8:54AM PST on Dec 5, 2011

This is sad. As a former resident of Manhattan, it was not rare for me to pass by one of these horse drawn carriages and although it seems like a fun and wholesome activity, it's not. Just yesterday one of these horses collapsed on 59th and Central Park South. The American Society for the Prevention of Cruelty to Animals have, since the 1980s, indicated that hoof and joint injuries, resulting from long hours on the concrete, are common among these horses, as well as sicknesses and fatigue from over-exhaustion. The average working life a NYC carriage horse is four years, as compared to the fifteen year average of the NYPD mounted patrol horses. Regardless of the facts surrounding the brutality or lack there of towards these carriage horses or your opinion on the matter, you should be able to at least concur that the busy streets of Manhattan are simply no place for a horse--it doesn't take compassion or love of animals to see that, just take a walk down 5th avenue.

8:00AM PDT on Jun 16, 2011

noted

2:46PM PDT on Mar 26, 2011

acctually. I'm sure, aside the "city" thing, even the beloved horse of a little girl isn't pamperd enough. they still might spend the winter in a cold stall, with only a blanket, while girly gets a 75 degree heated house.

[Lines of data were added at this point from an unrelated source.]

(* ===== verification/_CoqProject ===== *)
-Q . S2P
Prelude.v
Chars.v
Glob.v
Strings.v
Base64.v
Utf8.v
Dbuf.v
Lists.v
Client.v
Hash.v
Whowas.v
Command.v
Parse.v
ChanMode.v
Channel.v
Bans.v
ModeParse.v
Crule.v
CruleFuncs.v
CruleSpec.v
Operclass.v
Badwords.v
User.v
Names.v
Nick.v
NickNet.v
MatchUser.v
Extban.v
BanMask.v
BanMode.v
ChanParam.v
Mode.v
ModeLine.v
ModeSync.v
Sjoin.v
SjoinSync.v
SjoinMerge.v
Tags.v
ConfPre.v
Conf.v
ConfSync.v
HTime.v
History.v
HistorySpec.v
HistoryReq.v
Join.v
JoinSafe.v
JoinSpec.v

maybe she should give the horse heating too. or let it run free and not be a living status symbol. if she wants a best friend, she sould get another girl

2:33PM PDT on Mar 26, 2011

Lia N is right. I hear that the Amish use animals as tools, and dont cuddle, love, spoil and dote on their animals. we should take their animals away and make them our slaves! force them to live in cities and become universal uniterians, or secular humanists.

and tell them technology replaces beasts, as it should be. there is no need for them to be like this. America People! 2011. not Europe, 1300!

6:24AM PDT on Mar 24, 2011

STOP THIS CRUELTY TO THESE HORSES!!!
THIS IS DEPLORABLE!! AND IN NEW YORK!! SHAME ON YOU!!!

11:15PM PDT on Mar 22, 2011

Emily, you and I are on the same page as far as not going off the deep end based strictly on passion, and without understanding facts and/or have a knowledge about horses. However, you are the one who is wrong about asphalt vs. grass, dirt or anything "natural". Asphalt is not "forgiving", and it's hard on a horses' joints. The fact it's not uneven as would a pasture is irrelevant, unless the horse was being pushed at speed over said pasture. In the wild, horses can easily navigate very treacherous and uneven terrain. You also said,, "Third, it is not hard for them to pull a carriage. These are the largest horse speices which can easily carry 3x their own weight all day long. The carriage is only twice their own weight(or less). To them this is like walking". FACT.........that's all they DO do.......walk. The carriages are hardly 3/X their weight, since they weigh approximately 2000 lbs. each. The drivers' can push and maneuver the carriages by hand, but yes, the heavy drafts can pull them easily, and any horse which doesn't have severe back and/or leg issues should be able to pull much more than his/her own weight. These horses also don't pull these carriages all day. They may be OUT of the barn or stable for the length of the day, but they're hardly working that entire time. Most of the time, they're standing at a curb, snoozing.

I agree with the rest of what you've said. I bet most of the horses back into their traces readily, on their own.